(WORK REQUIRED): In the records below, some lines contain the word "Definition". Copy each of them.

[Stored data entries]

=== Section Start ===

Inductive step : sys → sys → Prop :=
(* the client *)
| step_call_send s i v :
    threads s !! i = Some Idle → step s (goto i (Send_begin v) s)
| step_call_recv s i : threads s !! i = Some Idle → step s (goto i Recv_enter s)
| step_call_try_send s i v : threads s !! i = Some Idle → step s (goto i (Try_send v) s)
| step_call_try_recv s i : threads s !! i = Some Idle → step s (goto i Try_recv s)
(* send *)
| step_send_sleep s i v :
    threads s !! i = Some (Send_begin v) → send_begin_pred (chan s) = false →
    step s (goto i (Send_begin_asleep v) s)
| step_send_enqueue s i v c :
    threads s !! i = Some (Send_begin v) → send_begin_pred (chan s) = true →
    send_first_block i v (chan s) = Some c →
    step s (update i c (Send_notify_recv (length (enqs (history s)))) [Enq i v] s)
| step_send_notify s i k s' :
    threads s !! i = Some (Send_notify_recv k) → notify_one Recv_cv s s' →
    step s (goto i (Send_end k) s')
| step_send_end_sleep s i k :
    threads s !! i = Some (Send_end k) → send_end_pred (chan s) = false →
    step s (goto i (Send_end_asleep k) s)
| step_send_end s i k :
    threads s !! i = Some (Send_end k) → send_end_pred (chan s) = true →
    step s (update i (send_second_block (chan s)) (Send_notify_begin k) [] s)
| step_send_return s i k s' :
    threads s !! i = Some (Send_notify_begin k) → notify_one Send_begin_cv s s' →
    step s (goto i Idle s')
(* recv *)
| step_recv_enter s i :
    threads s !! i = Some Recv_enter → recv_pred (chan s) = false →
    step s (update i (recv_enter (chan s)) Recv_asleep [] s)
| step_recv_enter_pop s i c to_begin v :
    threads s !! i = Some Recv_enter → recv_pred (chan s) = true →
    recv_block i (recv_enter (chan s)) = Some (c, to_begin, v) →
    step s (update i c (Recv_notify to_begin v) [Deq i v] s)
| step_recv_sleep s i :
    threads s !! i = Some Recv_awake → recv_pred (chan s) = false →
    step s (goto i Recv_asleep s)
| step_recv_pop s i c to_begin v :
    threads s !! i = Some Recv_awake → recv_pred (chan s) = true →
    recv_block i (chan s) = Some (c, to_begin, v) →
    step s (update i c (Recv_notify to_begin v) [Deq i v] s)
| step_recv_return s i to_begin v s' :
    threads s !! i = Some (Recv_notify to_begin v) → notify_one (sender_cv to_begin) s s' →
    step s (goto i Idle s')
(* the cases of a select *)
| step_try_send_fails s i v locked c :
    threads s !! i = Some (Try_send v) → try_send_run locked i v (chan s) = Some (c, false) →
    step s (update i c (Try_send_result false) [] s)
| step_try_send s i v locked c :
    threads s !! i = Some (Try_send v) → try_send_run locked i v (chan s) = Some (c, true) →
    step s (update i c Try_send_notify [Enq i v] s)
| step_try_send_notify s i s' :
    threads s !! i = Some Try_send_notify → notify_one Recv_cv s s' →
    step s (goto i (Try_send_result true) s')
| step_try_recv_fails s i locked c :
    threads s !! i = Some Try_recv → try_recv_run locked i (chan s) = Some (c, None) →
    step s (update i c (Try_recv_result None) [] s)
| step_try_recv s i locked c to_begin v :
    threads s !! i = Some Try_recv → try_recv_run locked i (chan s) = Some (c, Some (to_begin, v)) →
    step s (update i c (Try_recv_notify to_begin v) [Deq i v] s)
| step_try_recv_notify s i to_begin v s' :
    threads s !! i = Some (Try_recv_notify to_begin v) →
    notify_one (sender_cv to_begin) s s' →
    step s (goto i (Try_recv_result (Some v)) s')
| step_try_send_return s i ok :
    threads s !! i = Some (Try_send_result ok) → step s (goto i Idle s)
| step_try_recv_return s i r :
    threads s !! i = Some (Try_recv_result r) → step s (goto i Idle s)
(* spurious wake-ups *)
| step_spurious s i pc cv :
    threads s !! i = Some pc → asleep_on cv pc = true → step s (goto i (wake pc) s).

Inductive reachable (n : nat) : sys → Prop :=
| reach_init : reachable n (sys_init n)
| reach_step s s' : reachable n s → step s s' → reachable n s'.

(** The thread is about to run a section one of whose assertions fails. *)
Definition aborts i s : bool :=
  match threads s !! i with
  | Some (Send_begin v) =>
      send_begin_pred (chan s) && bool_decide (send_first_block i v (chan s) = None)
  | Some Recv_enter =>
      recv_pred (chan s) && bool_decide (recv_block i (recv_enter (chan s)) = None)
  | Some Recv_awake => recv_pred (chan s) && bool_decide (recv_block i (chan s) = None)
  | Some (Try_send v) => bool_decide (try_send i v (chan s) = None)
  | Some Try_recv => bool_decide (try_recv_ptr i (chan s) = None)
  | _ => false
  end.

(** No thread can move but by a spurious wake-up or a new call. *)
Definition quiescent s : Prop :=
  Forall (λ pc, pc = Idle ∨ ∃ cv, asleep_on cv pc = true) (threads s).

(** *** A scheduler: what one thread does next, made executable *)
Inductive choice := Call (pc : thread_pc T) | Go | Wake (j : nat) | Locked | Spurious.
Definition notify_exec (cv : cond_var) (w : choice) s : option sys :=
  match w with
  | Wake j =>
      pc ← threads s !! j;
      if asleep_on cv pc then Some (goto j (wake pc) s) else None
  | _ => if forallb (λ pc, negb (asleep_on cv pc)) (threads s) then Some s else None
  end.
Definition exec i (w : choice) s : option sys :=
  pc ← threads s !! i;
  match w, pc with
  | Call next, Idle =>
      match next with
      | Send_begin _ | Recv_enter | Try_send _ | Try_recv => Some (goto i next s)
      | _ => None
      end
  | Spurious, (Send_begin_asleep _ | Send_end_asleep _ | Recv_asleep) => Some (goto i (wake pc) s)
  | (Go | Wake _), Send_notify_recv k => s ← notify_exec Recv_cv w s; Some (goto i (Send_end k) s)
  | (Go | Wake _), Send_notify_begin _ => s ← notify_exec Send_begin_cv w s; Some (goto i Idle s)
  | (Go | Wake _), Recv_notify b _ => s ← notify_exec (sender_cv b) w s; Some (goto i Idle s)
  | (Go | Wake _), Try_send_notify =>
      s ← notify_exec Recv_cv w s; Some (goto i (Try_send_result true) s)
  | (Go | Wake _), Try_recv_notify b v =>
      s ← notify_exec (sender_cv b) w s; Some (goto i (Try_recv_result (Some v)) s)
  | Go, Send_begin v =>
      if send_begin_pred (chan s) then
        c ← send_first_block i v (chan s);
        Some (update i c (Send_notify_recv (length (enqs (history s)))) [Enq i v] s)
      else Some (goto i (Send_begin_asleep v) s)
  | Go, Send_end k =>
      if send_end_pred (chan s)
      then Some (update i (send_second_block (chan s)) (Send_notify_begin k) [] s)
      else Some (goto i (Send_end_asleep k) s)
  | Go, Recv_enter =>
      if recv_pred (chan s) then
        '(c, b, v) ← recv_block i (recv_enter (chan s));
        Some (update i c (Recv_notify b v) [Deq i v] s)
      else Some (update i (recv_enter (chan s)) Recv_asleep [] s)
  | Go, Recv_awake =>
      if recv_pred (chan s) then
        '(c, b, v) ← recv_block i (chan s);
        Some (update i c (Recv_notify b v) [Deq i v] s)
      else Some (goto i Recv_asleep s)
  | (Go | Locked), Try_send v =>
      '(c, ok) ← try_send_run (match w with Locked => true | _ => false end) i v (chan s);
      Some (if ok : bool then update i c Try_send_notify [Enq i v] s
            else update i c (Try_send_result false) [] s)
  | (Go | Locked), Try_recv =>
      '(c, r) ← try_recv_run (match w with Locked => true | _ => false end) i (chan s);
      Some (match r with
            | Some (b, v) => update i c (Try_recv_notify b v) [Deq i v] s
            | None => update i c (Try_recv_result None) [] s
            end)
  | Go, (Try_send_result _ | Try_recv_result _) => Some (goto i Idle s)
  | _, _ => None
  end.
Fixpoint run (l : list (nat * choice)) s : option sys :=
  match l with [] => Some s | (i, w) :: l => s ← exec i w s; run l s end.

(** *** The contract: a first-in first-out queue of [N + 1] places *)
Inductive fifo_step : list (nat * T) → event T → list (nat * T) → Prop :=
| fifo_enq q i v : (length q ≤ N)%nat → fifo_step q (Enq i v) (q ++ [(i, v)])
| fifo_deq q i j v : fifo_step ((j, v) :: q) (Deq i v) q.
Inductive fifo_run : list (event T) → list (nat * T) → Prop :=
| fifo_nil : fifo_run [] []
| fifo_snoc h q e q' : fifo_run h q → fifo_step q e q' → fifo_run (h ++ [e]) q'.

(** ** Counting threads *)
Definition sending (pc : thread_pc T) : bool :=
  match pc with Send_notify_recv _ | Send_end _ | Send_end_asleep _ => true | _ => false end.
Definition awake_at (cv : cond_var) (pc : thread_pc T) : bool :=
  match cv, pc with
  | Send_begin_cv, Send_begin _ | Send_end_cv, Send_end _ | Recv_cv, Recv_awake => true
  | _, _ => false
  end.
Definition notifies (cv : cond_var) (pc : thread_pc T) : bool :=
  match cv, pc with
  | Send_begin_cv, (Send_notify_begin _ | Recv_notify true _ | Try_recv_notify true _)
  | Send_end_cv, (Recv_notify false _ | Try_recv_notify false _)
  | Recv_cv, (Send_notify_recv _ | Try_send_notify) => true
  | _, _ => false
  end.

(** ** The invariant *)
Notation asleep cv s := (count (asleep_on cv) (threads s)).
Notation awake cv s := (count (awake_at cv) (threads s)).
Notation notifying cv s := (count (notifies cv) (threads s)).
Notation qlen s := (length (m_queue (chan s))).
Notation flag b := (Nat.b2n b).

=== Section End ===

(TASK ANSWER):
Definition aborts i s : bool :=
Definition quiescent s : Prop :=
Definition notify_exec (cv : cond_var) (w : choice) s : option sys :=
Definition exec i (w : choice) s : option sys :=
Definition sending (pc : thread_pc T) : bool :=
Definition awake_at (cv : cond_var) (pc : thread_pc T) : bool :=
Definition notifies (cv : cond_var) (pc : thread_pc T) : bool :=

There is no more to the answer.